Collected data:
(** [find_loop] stops at the first transceiver that is meant. *)
Lemma find_loop_at tcs pos sid mid rid : forall i k tc,
  tcs !! k = Some tc -> ((pos =? -1)%Z && bool_decide (tc_Mid tc = mid)) || (pos =? i + Z.of_nat k)%Z = true ->
  (forall j t, (j < k)%nat -> tcs !! j = Some t -> ((pos =? -1)%Z && bool_decide (tc_Mid t = mid)) || (pos =? i + Z.of_nat j)%Z = false) ->
  find_loop i tcs pos sid mid rid = (pick_track tc sid rid, Some tc).
Proof.
  induction tcs as [|t tcs IH]; intros i [|k] tc Hk Hm Hn; cbn in Hk; [done|done| |]; cbn [find_loop].
  - injection Hk as ->. rewrite Z.add_0_r in Hm. by rewrite Hm.
  - pose proof (Hn 0%nat t ltac:(lia) eq_refl) as H0. rewrite Z.add_0_r in H0. rewrite H0.
    apply (IH (i + 1) k tc Hk); [by replace (i + 1 + Z.of_nat k) with (i + Z.of_nat (S k)) by lia|].
    intros j t' Hj Ht. replace (i + 1 + Z.of_nat j) with (i + Z.of_nat (S j)) by lia. apply (Hn (S j)); [lia|done].
Qed.

(** The name [getMidFromSender] gives a transceiver is one [findTracksRemoteByMidAndRid] finds it with, by its mid once it
    has one and by its position before. *)
Theorem mid_roundtrip tcs sender k tc sid rid :
  find_sender 0 tcs sender = Some (k, tc) -> Z.of_nat k < 2 ^ 63 -> HasPrefix (tc_Mid tc) "pos:" = false ->
  (forall j s t, (j < k)%nat -> tcs !! j = Some (s, t) -> tc_Mid tc <> "" -> tc_Mid t <> tc_Mid tc) ->
  findTracksRemoteByMidAndRid (tcs.*2) sid (getMidFromSender tcs sender) rid = Ret (pick_track tc sid rid, Some tc).
Proof.
  intros Hf Hk Hp Hd. destruct (find_sender_spec tcs sender 0 k tc Hf) as [_ Hl]. rewrite Nat.sub_0_r in Hl.
  assert (tcs.*2 !! k = Some tc) as Hl2 by (by rewrite list_lookup_fmap, Hl).
  unfold getMidFromSender, findTransiverBySender, findTracksRemoteByMidAndRid. rewrite Hf. case_decide as Hm.
  - rewrite Hp, bind_ret_l. f_equal. apply find_loop_at with (k := k); [done|by rewrite bool_decide_eq_true_2|].
    intros j t Hj Ht. apply list_lookup_fmap_Some in Ht as ([s t'] & -> & Ht). cbn [snd]. rewrite bool_decide_eq_false_2 by (by eapply Hd).
    rewrite andb_false_r. cbn [orb]. apply Z.eqb_neq. lia.
  - unfold FormatInt. rewrite decide_False by lia.
    change (HasPrefix ("pos:" +:+ FormatUint (Z.of_nat k)) "pos:") with (HasPrefix (FormatUint (Z.of_nat k)) "").
    replace (HasPrefix (FormatUint (Z.of_nat k)) "") with true by (by destruct (FormatUint (Z.of_nat k))).
    change (drop_string 4 ("pos:" +:+ FormatUint (Z.of_nat k))) with (FormatUint (Z.of_nat k)). rewrite Atoi_FormatUint by lia. rewrite bind_ret_l.
    f_equal. apply find_loop_at with (k := k); [done|rewrite Z.add_0_l, Z.eqb_refl; apply orb_true_r|].
    intros j t Hj Ht. rewrite (proj2 (Z.eqb_neq _ _)) by lia. cbn. apply Z.eqb_neq. lia.
Qed.

(** ** The tracks of a publication *)

Section Tracks.
Context (Kind : TrackRemote -> RTPCodecType) (range : gmap string PublishedTrack -> list (string * PublishedTrack)).

Definition is_kind (k : RTPCodecType) (pt : PublishedTrack) : bool :=
  match remote pt with Some rt => bool_decide (Kind rt = k) | None => false end.

Definition Video (tracks : gmap string PublishedTrack) : option PublishedTrack :=
  snd <$> MapFindFirst range tracks (fun _ pt => is_kind RTPCodecTypeVideo pt).
Definition Audio (tracks : gmap string PublishedTrack) : option PublishedTrack :=
  snd <$> MapFindFirst range tracks (fun _ pt => is_kind RTPCodecTypeAudio pt).
End Tracks.

(** ** Witnesses *)
Module Toy.

(** A call that makes the peer, one that finds it, a candidate, and a close. *)
Fixpoint schedule (l : list nat) (c : pconn) : pconn :=
  match l with [] => c | i :: l => schedule l (default c (call_step i None c)) end.

Lemma schedule_steps l : forall c, rtc pmove c (schedule l c).
Proof.
  induction l as [|i l IH]; intros c; [done|]. cbn [schedule]. destruct (call_step i None c) as [c'|] eqn:Hs; [|apply IH].
  eapply rtc_l; [by eapply pm_step|apply IH].
Qed.

Definition c1 : pconn := new_call CCheck (new_call MCheck (new_call MCheck pconn0)).
Definition c2 : pconn := Eval vm_compute in schedule [0; 1; 0; 0; 1; 1]%nat c1.
Definition c3 : pconn := Eval vm_compute in fire (IceCandidate None) c2.
Definition c4 : pconn := Eval vm_compute in schedule [2; 2; 2; 2]%nat c3.

Lemma run_c1 : rtc pmove pconn0 c1.
Proof. do 2 (eapply rtc_l; [apply pm_make|]). eapply rtc_l; [apply pm_close|]. apply rtc_refl. Qed.

Lemma peer_run_c3 : rtc pmove pconn0 c3.
Proof.
  etrans; [exact run_c1|]. etrans; [apply (schedule_steps [0; 1; 0; 0; 1; 1]%nat)|].
  change (schedule [0; 1; 0; 0; 1; 1]%nat c1) with c2. apply rtc_once, (pm_event 0%nat (IceCandidate None) c2). apply (bool_decide_unpack _). by vm_compute.
Qed.

Lemma peer_run_c4 : rtc pmove pconn0 c4.
Proof. etrans; [exact peer_run_c3|]. apply (schedule_steps [2; 2; 2; 2]%nat). Qed.

Lemma one_peer_witness :
  points c4 = [MDone (inl 0%nat); MDone (inl 0%nat); CDone] /\ made c4 = 1%nat /\ shut c4 = peers c4 /\ fired c4 = [SendCandidate (on_ice None)].
Proof.
  destruct (one_peer c4 peer_run_c4) as (_ & _ & _ & Hl). destruct (Hl eq_refl c4 (rtc_refl _ _)) as (_ & _ & Hs).
  split; [reflexivity|]. split; [reflexivity|]. split; [exact (proj1 (Hs eq_refl))|reflexivity].
Defined.

Lemma peer_calls_return_witness : exists n c', nsteps cmove n c1 c' /\ Forall returned (points c').
Proof. destruct (peer_calls_return c1 run_c1) as (_ & _ & Hr). exact Hr. Defined.
End Toy.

Problem to solve:
Output each line exactly, from the first line of the data down to the line that contains "- injection Hk", both included.

Result of the exercise:
(** [find_loop] stops at the first transceiver that is meant. *)
Lemma find_loop_at tcs pos sid mid rid : forall i k tc,
  tcs !! k = Some tc -> ((pos =? -1)%Z && bool_decide (tc_Mid tc = mid)) || (pos =? i + Z.of_nat k)%Z = true ->
  (forall j t, (j < k)%nat -> tcs !! j = Some t -> ((pos =? -1)%Z && bool_decide (tc_Mid t = mid)) || (pos =? i + Z.of_nat j)%Z = false) ->
  find_loop i tcs pos sid mid rid = (pick_track tc sid rid, Some tc).
Proof.
  induction tcs as [|t tcs IH]; intros i [|k] tc Hk Hm Hn; cbn in Hk; [done|done| |]; cbn [find_loop].
  - injection Hk as ->. rewrite Z.add_0_r in Hm. by rewrite Hm.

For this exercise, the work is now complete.